_EXERCISE DETAILS_
For the listing below, print exactly the lines from the line with "([Math.random() * 9000], [verified" to the line with "SpecFloat.S754_finite s m e =>", both included, and nothing beyond them.

_ENTRIES SHOWN_

(** * The OTP manager of Bite Me Buddy (class [OTPManager])

    A shallow embedding of the client-side one-time-password manager:
    the record store (a JavaScript [Map] keyed by order id), the clock
    and random source it reads, and the methods [generateOTP],
    [verifyOTP], [checkOTPStatus], [resendOTP], [cleanupExpiredOTPs]
    and [getStatistics], written as computations in a small state
    monad over the manager's world.  Arithmetic on fractional Numbers
    ([Math.random() * 9000], [verified / total * 100], [seconds / 60])
    is rounded to binary64 as the program rounds it. *)

From Stdlib Require Import ZArith QArith Qround Qpower String Ascii List Bool.
From Stdlib Require Import Lia Lqa.
From Stdlib Require Import DecimalString.
From Stdlib Require HexadecimalString DecimalZ DecimalPos SpecFloat.
From stdpp Require Import gmap strings list fin_maps.

Local Open Scope string_scope.
Local Open Scope Z_scope.

(** ** Numbers: IEEE 754 binary64 *)

(** A finite JavaScript Number is a rational with at most 53
    significant bits, and an arithmetic operation returns the exact
    result rounded to the nearest such value, a tie going to the even
    significand.  [round] is that rounding on the rationals, down to
    the subnormal range (no exponent below -1074).  Infinities, NaN and
    the sign of zero are not represented: the expressions of the
    manager stay far inside the finite range. *)
Module Binary64.

Definition pow2 (e : Z) : Q := (2 ^ e)%Q.

(** The exponent [e] with [2^e <= x < 2^(e+1)], for a positive [x]. *)
Definition ilog2 (x : Q) : Z :=
  let d := Z.log2 (Qnum x) - Z.log2 (Zpos (Qden x)) in
  if Qle_bool (pow2 d) x then d else d - 1.

(** The nearest integer, a tie going to the even one. *)
Definition rne (q : Q) : Z :=
  let f := Qfloor q in
  match (q - inject_Z f ?= 1 # 2)%Q with
  | Lt => f
  | Gt => f + 1
  | Eq => if Z.even f then f else f + 1
  end.

(** The exponent of the last place of the format at [x]. *)
Definition ulp_exp (x : Q) : Z := Z.max (ilog2 x - 52) (- 1074).

Definition round_pos (x : Q) : Q :=
  (inject_Z (rne (x / pow2 (ulp_exp x))) * pow2 (ulp_exp x))%Q.

Definition round (x : Q) : Q :=
  match (x ?= 0)%Q with
  | Eq => 0%Q
  | Gt => round_pos x
  | Lt => (- round_pos (- x))%Q
  end.

(** The rationals that are values of the format. *)
Definition is_binary64 (x : Q) : bool := Qeq_bool (round x) x.

(** The value of a finite float of the Standard Library's reference
    implementation of the format, against which [round] is compared
    on samples. *)
Definition of_float (f : SpecFloat.spec_float) : Q :=
  match f with
  | SpecFloat.S754_finite s m e =>
      ((if s then - (1) else 1) * inject_Z (Zpos m) * pow2 e)%Q
  | _ => 0%Q
  end.

Definition float_of_Z (n : positive) : SpecFloat.spec_float :=
  SpecFloat.S754_finite false n 0.

End Binary64.

Import Binary64.

(** ** JavaScript primitives used by the manager *)

Module Js.

(** [Number.prototype.toString] on an integral Number: its decimal
    numeral, with a leading minus sign when negative. *)
Definition Number_toString (z : Z) : string :=
  NilZero.string_of_int (Z.to_int z).

(** The operators [+], [*] and [/] on Numbers: the exact result,
    rounded. *)
Definition Number_add (x y : Q) : Q := Binary64.round (x + y)%Q.
Definition Number_mul (x y : Q) : Q := Binary64.round (x * y)%Q.
Definition Number_div (x y : Q) : Q := Binary64.round (x / y)%Q.

(** [Math.floor], [Math.ceil] and [Math.max]; their results are
    integers.  Counters, timestamps and their sums and differences are
    integers far below 2^53, on which Number arithmetic is exact: they
    are taken in [Z].  The quotient [timeRemaining / 1000] of
    [checkOTPStatus] is taken exactly as well: below 2^52 milliseconds
    its rounding does not change the ceiling, which is all the method
    uses of it. *)
Definition Math_floor (x : Q) : Z := Qfloor x.
Definition Math_ceil (x : Q) : Z := Qceiling x.
Definition Math_max (a b : Z) : Z := Z.max a b.

(** A value of [Math.random()]: a Number, so a value of the format, in
    the half-open interval from 0 (included) to 1 (excluded). *)
Record unit_interval : Type := UnitInterval {
  ui_val : Q;
  ui_range : Qle_bool 0 ui_val && negb (Qle_bool 1 ui_val)
             && Binary64.is_binary64 ui_val = true
}.

(** [x.toFixed(1)] for a Number [x] below 10^21 in size: the integer
    [n] for which [n / 10] is nearest to the value of [x] (the larger
    one on a tie), printed with one digit after the point; a negative
    [x] is printed as minus the rendering of [-x]. *)
Definition tenths (x : Q) : Z := Qfloor (x * 10 + (1 # 2))%Q.

Definition render_tenths (n : Z) : string :=
  Number_toString (n / 10) ++ "." ++ Number_toString (n mod 10).

Definition toFixed1 (x : Q) : string :=
  if Qle_bool 0 x then render_tenths (tenths x)
  else "-" ++ render_tenths (tenths (- x)%Q).

(** How a call ends: with a result, or by throwing. *)
Inductive completion (A : Type) : Type :=
| Returned (a : A)
| Thrown.

Arguments Returned {A} a.
Arguments Thrown {A}.

(** The result of an expression that yields a Number on one branch
    and a String on the other. *)
Inductive value : Type :=
| VNumber (q : Q)
| VString (s : string).

(** Strings of decimal digits, and the Number a non-negative decimal
    numeral denotes (digits, optionally a point and more digits), as
    [Number(s)] reads it. *)
Definition is_digit (c : ascii) : bool :=
  let n := nat_of_ascii c in (48 <=? n)%nat && (n <=? 57)%nat.

Fixpoint numeric (s : string) : bool :=
  match s with
  | EmptyString => true
  | String c s' => is_digit c && numeric s'
  end.

Fixpoint read_digits (s : string) (acc : Z) (n : nat) : Z * nat * string :=
  match s with
  | String c s' =>
      if is_digit c
      then read_digits s' (acc * 10 + (Z.of_nat (nat_of_ascii c) - 48)) (S n)
      else (acc, n, s)
  | EmptyString => (acc, n, s)
  end.

Definition Number_of_string (s : string) : option Q :=
  let '(ip, n1, rest) := read_digits s 0 0 in
  match n1, rest with
  | O, _ => None
  | _, EmptyString => Some (inject_Z ip)
  | _, String "."%char frac =>
      let '(fp, n2, rest') := read_digits frac 0 0 in
      match n2, rest' with
      | S _, EmptyString =>
          Some (inject_Z ip + inject_Z fp / inject_Z (10 ^ Z.of_nat n2))%Q
      | _, _ => None
      end
  | _, _ => None
  end.

Definition Number_of (v : value) : option Q :=
  match v with
  | VNumber q => Some q
  | VString s => Number_of_string s
  end.

End Js.

Import Js.

(** ** Data model *)

(** The object stored per order ([this.otpStore.set(orderId, {...})]).
    [verifiedAt] is absent until a successful verification. *)
Record OtpData : Type := mkOtpData {
  otp : string;
  phone : string;
  attempts : Z;
  generatedAt : Z;
  expiresAt : Z;
  verified : bool;
  verifiedAt : option Z
}.

Definition set_attempts (a : Z) (d : OtpData) : OtpData :=
  mkOtpData (otp d) (phone d) a (generatedAt d) (expiresAt d)
            (verified d) (verifiedAt d).

Definition set_verified (b : bool) (d : OtpData) : OtpData :=
  mkOtpData (otp d) (phone d) (attempts d) (generatedAt d) (expiresAt d)
            b (verifiedAt d).

Definition set_verifiedAt (t : Z) (d : OtpData) : OtpData :=
  mkOtpData (otp d) (phone d) (attempts d) (generatedAt d) (expiresAt d)
            (verified d) (Some t).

_ANSWER TO THE EXERCISE_
    ([Math.random() * 9000], [verified / total * 100], [seconds / 60])
    is rounded to binary64 as the program rounds it. *)

From Stdlib Require Import ZArith QArith Qround Qpower String Ascii List Bool.
From Stdlib Require Import Lia Lqa.
From Stdlib Require Import DecimalString.
From Stdlib Require HexadecimalString DecimalZ DecimalPos SpecFloat.
From stdpp Require Import gmap strings list fin_maps.

Local Open Scope string_scope.
Local Open Scope Z_scope.

(** ** Numbers: IEEE 754 binary64 *)

(** A finite JavaScript Number is a rational with at most 53
    significant bits, and an arithmetic operation returns the exact
    result rounded to the nearest such value, a tie going to the even
    significand.  [round] is that rounding on the rationals, down to
    the subnormal range (no exponent below -1074).  Infinities, NaN and
    the sign of zero are not represented: the expressions of the
    manager stay far inside the finite range. *)
Module Binary64.

Definition pow2 (e : Z) : Q := (2 ^ e)%Q.

(** The exponent [e] with [2^e <= x < 2^(e+1)], for a positive [x]. *)
Definition ilog2 (x : Q) : Z :=
  let d := Z.log2 (Qnum x) - Z.log2 (Zpos (Qden x)) in
  if Qle_bool (pow2 d) x then d else d - 1.

(** The nearest integer, a tie going to the even one. *)
Definition rne (q : Q) : Z :=
  let f := Qfloor q in
  match (q - inject_Z f ?= 1 # 2)%Q with
  | Lt => f
  | Gt => f + 1
  | Eq => if Z.even f then f else f + 1
  end.

(** The exponent of the last place of the format at [x]. *)
Definition ulp_exp (x : Q) : Z := Z.max (ilog2 x - 52) (- 1074).

Definition round_pos (x : Q) : Q :=
  (inject_Z (rne (x / pow2 (ulp_exp x))) * pow2 (ulp_exp x))%Q.

Definition round (x : Q) : Q :=
  match (x ?= 0)%Q with
  | Eq => 0%Q
  | Gt => round_pos x
  | Lt => (- round_pos (- x))%Q
  end.

(** The rationals that are values of the format. *)
Definition is_binary64 (x : Q) : bool := Qeq_bool (round x) x.

(** The value of a finite float of the Standard Library's reference
    implementation of the format, against which [round] is compared
    on samples. *)
Definition of_float (f : SpecFloat.spec_float) : Q :=
  match f with
  | SpecFloat.S754_finite s m e =>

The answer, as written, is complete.